27 Ağustos 2017 Pazar

DAVAYA SADAKAT



Naklederler ki bir gün Hasan Basri,Malik b.Dimar,Şakik-ü Belhi (k.s) Rabia-i Adeviyye’nin yanındaydılar.Rabia hasta idi.Hasan;”Mevlasından gelen darbelere sabretmeyen bir kimse davsında sadık değildir”dedi.Şakik:”Mevlasının darbesine şükretmeyen kimse davasında sadık değildir.” Dedi.Malik ise;”Mevlasından gelen darbelerden lezzet almayan kimse sadık değildir.” Dedi.Rabia’ya “Sen de söyle dediler.O ise şöyle söyledi:”Mevlasını müşahedede darbenin elemini unutmayan kimse davsında sadık değildir”dedi.Bunda şaşılacak bir şey yoktur.Çünkü Msır kadınları mahlukun Hz.Yusuf müşahedesinde yaralanmanın acısını duymadılar.Eğer bir kimse Halık’ın müşahedesinde bu sıfat üzere olursa , bunda şaşılack bir şey yoktur.

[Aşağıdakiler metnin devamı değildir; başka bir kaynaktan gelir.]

(* ===== verification/Generator.v ===== *)
(** * The vitest generator

    [updateTsConfig] (lines 53-93), [createFiles] (95-106) and
    [vitestGenerator] (22-51) of vitest-generator.ts, over any host that
    implements the [Collaborators] interface of [Devkit].  Every step
    runs in the result monad in the order of the source; a throw anywhere
    aborts the run, and the host then writes nothing (spec section 7: no
    partial writes).  The theorems are proved from the collaborators'
    [CollaboratorLaws]; the [skipViteConfig] guard is stated by comparing
    a host with the same host whose [writeViteConfig] is replaced
    ([with_writeViteConfig]); module [ReferenceHost] is a concrete host
    that satisfies the laws, on which the witnesses run. *)

From stdpp Require Import gmap.
From S2P Require Import Prelude JsValue TsConfig TsTypes Devkit.
Local Set Warnings "-clear-no-such-hyp".

Section Generator.
Context `{Collaborators}.

(** Lines 53-93. *)
Definition updateTsConfig (t : Tree) (options : Schema) (projectRoot : string) : js Tree :=
  t1 <- updateJson t (joinPathFragments [projectRoot; "tsconfig.json"]) updateReferences ;;
  if flagSet (inSourceTests options) then
    let tsconfigLibPath := joinPathFragments [projectRoot; "tsconfig.lib.json"] in
    let tsconfigAppPath := joinPathFragments [projectRoot; "tsconfig.app.json"] in
    if tree_exists t1 tsconfigLibPath then
      updateJson t1 (joinPathFragments [projectRoot; "tsconfig.lib.json"]) addImportMetaType
    else if tree_exists t1 tsconfigAppPath then
      updateJson t1 (joinPathFragments [projectRoot; "tsconfig.app.json"]) addImportMetaType
    else Ok t1
  else Ok t1.

(** The substitutions of lines 100-105:
    [{ tmpl: '', ...options, projectRoot, offsetFromRoot: offsetFromRoot(projectRoot) }]. *)
Definition templateSubstitutions (options : Schema) (projectRoot : string)
    : list (string * jval) :=
  alist_set "offsetFromRoot" (JStr (offsetFromRoot projectRoot))
    (alist_set "projectRoot" (JStr projectRoot)
       (obj_spread [("tmpl", JStr "")] (schemaFields options))).

(** Lines 95-106. *)
Definition createFiles (t : Tree) (options : Schema) (projectRoot : string) : js Tree :=
  generateFiles t (joinPathFragments [moduleDir; "files"]) projectRoot
    (templateSubstitutions options projectRoot).

(** Lines 22-51: the tree after the run, and the returned callback. *)
Definition vitestGenerator (t : Tree) (schema : Schema) : js (Tree * task World) :=
  let tasks : list (task World) := [] in
  pc <- readProjectConfiguration t (project schema) ;;
  let testTarget := findTestTarget (targets pc) in
  t1 <- addOrChangeTestTarget t schema testTarget ;;
  init <- initGenerator t1 (uiFramework schema) ;;
  let tasks := tasks ++ [init.2] in
  t2 <- (if negb (flagSet (skipViteConfig schema))
         then writeViteConfig init.1 {| viteSchema := schema; includeVitest := true |}
         else Ok init.1) ;;
  t3 <- createFiles t2 schema (root pc) ;;
  t4 <- updateTsConfig t3 schema (root pc) ;;
  t5 <- formatFiles t4 ;;
  Ok (t5, runTasksInSerial tasks).
End Generator.
(** The three tsconfig files of root [r] read in [t'] as in [t]. *)
Definition tsconfigsKept (t t' : Tree) (r : string) : Prop :=
  ∀ p, p ∈ [tsconfigPath r; tsconfigLibPath r; tsconfigAppPath r] → readJson t' p = readJson t p.

(** [tsconfig.json] of root [r] updated by the callback of lines 58-68,
    the two others as they were. *)
Definition onlyReferencesUpdated (t t' : Tree) (r : string) : Prop :=
  fileUpdated t t' (tsconfigPath r) updateReferences ∧
  readJson t' (tsconfigLibPath r) = readJson t (tsconfigLibPath r) ∧
  readJson t' (tsconfigAppPath r) = readJson t (tsconfigAppPath r).

Lemma onlyReferencesUpdated_frames t0 t1 t2 r :
  frames t0 t1 → onlyReferencesUpdated t1 t2 r → onlyReferencesUpdated t0 t2 r.
Proof.
  intros F (Hts & Hlib & Happ). destruct tsconfigNames_elem as (N1 & N2 & N3).
  split_and!.
  - eapply fileUpdated_pre; [apply (frames_readJson _ _ r _ F N1)|exact Hts].
  - rewrite Hlib. apply (frames_readJson _ _ r _ F N2).
  - rewrite Happ. apply (frames_readJson _ _ r _ F N3).
Qed.
(** * MineAI: the task execution pipeline

    A shallow embedding of the JavaScript sources of the MineAI agent:

    - [LLMInterface]  (src/ai/llmInterface.js): [parseCommand],
      [convertTasksToActions], [parseDirection], [createFallbackCommand];
    - [MinecraftBot]  (the bot control class): [getGameState],
      [moveToPosition], [mineBlock], [collectItems], [sendChat], [isAlive];
    - [TaskExecutor]  (the task executor, version dispatching [actions]):
      [executeCommand], [executeTask], the [execute...] handlers,
      [emergencyStop], [getStatus], [getExecutionHistory],
      [consultLLMForNextAction] (in [Advice]);
    - [Reply]: the parsing of the reply in [analyzeTask], and [extractJSON]
      of the earlier [LLMInterface];
    - [Console]: [handleUserInput] of the entry point (index.js).

    Conventions of the embedding.

    - A JavaScript number is a [JS.number]: an integer ([Int z]) or [NaN].
      The model is exact on integer-valued numbers of magnitude below 2^53;
      fractions and infinities are outside it.  On integer coordinates
      [Math.floor] is the identity.
    - A JavaScript string is a [string] holding the UTF-8 bytes of
      well-formed text.  Substring search on UTF-8 bytes agrees with
      [String.prototype.includes] on such text.
    - Values whose shape the code inspects at run time ([typeof], truthiness,
      destructuring) are [JS.value]s, the JSON data model plus [undefined].
    - An [async] method is a computation in the monad [Eff.M]: it threads the
      receiver ([this]), may throw, and emits the observable events of the
      run in order.  Every [await] of an external promise (pathfinder, timer,
      digging, language model) is answered by an environment oracle, which
      also says how the game world looks when the method resumes.
    - What is thrown is an [Error] with its message, or [undefined] or
      [null]: the [catch] blocks that read [error.message] throw a
      [TypeError] on the latter.
    - [console.log] output is not modelled.

    The classes come first, then concrete sessions ([Scenario]) and the
    vocabulary of the properties ([Spec], [Observe]); the lemmas
    ([EffFacts], [Facts]), the properties of the pipeline ([Properties]) and
    further properties of the classes ([Extras]) close the file. *)

From Stdlib Require Import ZArith List String Ascii Bool Lia DecimalString.
Import ListNotations.

#[local] Open Scope string_scope.
#[local] Open Scope list_scope.
#[local] Open Scope Z_scope.

(* ================================================================== *)
(** * Effects: state, exceptions, event trace *)

Module Eff.

(** [undefined] and [null], the two values that have no properties. *)
Inductive nullish : Type := Undefined | Null.

(** The completion of a method body: a normal return, or a thrown value.
    What the sources and the run time throw are [Error] objects, which
    carry a [message].  A promise of another object (the language model
    interface handed to the executor, [bot.dig]) may also be rejected with
    [undefined] or [null], on which reading [error.message] is itself a
    [TypeError]; any other thrown value behaves in a [catch] block of the
    sources as an [Error] does. *)
Inductive outcome (A : Type) : Type :=
| Ret (a : A)
| Throw (message : string)
| ThrowNullish (reason : nullish).

Arguments Ret {A} a.
Arguments Throw {A} message.
Arguments ThrowNullish {A} reason.

(** The message of the [TypeError] for reading the property [key] of
    [undefined] or [null]. *)
Definition cannot_read (reason : nullish) (key : string) : string :=
  ("Cannot read properties of "
   ++ match reason with Undefined => "undefined" | Null => "null" end
   ++ " (reading '" ++ key ++ "')")%string.

Section Monad.
(** [E] is the type of observable events, [S] the receiver's state. *)
Context {E : Type}.

Definition M (S A : Type) : Type := S -> outcome A * S * list E.

Definition ret {S A} (a : A) : M S A := fun s => (Ret a, s, []).

Definition throw {S A} (message : string) : M S A :=
  fun s => (Throw message, s, []).

Definition bind {S A B} (m : M S A) (k : A -> M S B) : M S B :=
  fun s =>
    match m s with
    | (Ret a, s1, t1) => let '(r, s2, t2) := k a s1 in (r, s2, t1 ++ t2)
    | (Throw e, s1, t1) => (Throw e, s1, t1)
    | (ThrowNullish v, s1, t1) => (ThrowNullish v, s1, t1)
    end.

Definition gets {S A} (f : S -> A) : M S A := fun s => (Ret (f s), s, []).

Definition modify {S} (f : S -> S) : M S unit := fun s => (Ret tt, f s, []).

Definition emit {S} (e : E) : M S unit := fun s => (Ret tt, s, [e]).

(** A pure expression that may throw, used inside a method. *)
Definition lift_outcome {S A} (o : outcome A) : M S A :=
  fun s => (o, s, []).

(** [try { body } catch (error) { handler error.message }]: the [catch]
    block starts by reading [error.message], which throws a [TypeError]
    when [error] is [undefined] or [null]. *)
Definition try_catch {S A} (body : M S A) (handler : string -> M S A)
  : M S A :=
  fun s =>
    match body s with
    | (Ret a, s1, t1) => (Ret a, s1, t1)
    | (Throw e, s1, t1) =>
        let '(r, s2, t2) := handler e s1 in (r, s2, t1 ++ t2)
    | (ThrowNullish v, s1, t1) => (Throw (cannot_read v "message"), s1, t1)
    end.

(** [try { body } catch (error) { handler }], for a [catch] block that
    reads no property of [error]. *)
Definition try_catch_any {S A} (body : M S A) (handler : M S A) : M S A :=
  fun s =>
    match body s with
    | (Ret a, s1, t1) => (Ret a, s1, t1)
    | (_, s1, t1) => let '(r, s2, t2) := handler s1 in (r, s2, t1 ++ t2)
    end.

Bundan anlaşılan şudur ki, kişi davasında sadık ise hakkı talep eder.Başına gelen hiçbir şeyden rahatsız olmaz ve hiçbir şey ona ağır gelmez.Allah’dan ancak Allah’ın ondan istediğini ister

Dostun kahrı aşıklrı ateşe attığı zaman,

Kevser pınarına bakacak olursam namerdim

Davasında sadık olan kul,dünyada mücahede ateşiyle nefsine azap etmekten uzak kalmaz.Sonra nefsini aşk ve muhabbet ateşinde tamamen yakar , yok eder.Artık vücudda yakma ile alakalı bir şey kalmayınca bu kişi kıyamette nasıl ateşe sunlur ki?Çünkü bu kişinin cevheri temizlenip özleşmiş, nefsi de iman edip gönül huzuruna kavuşmuştur.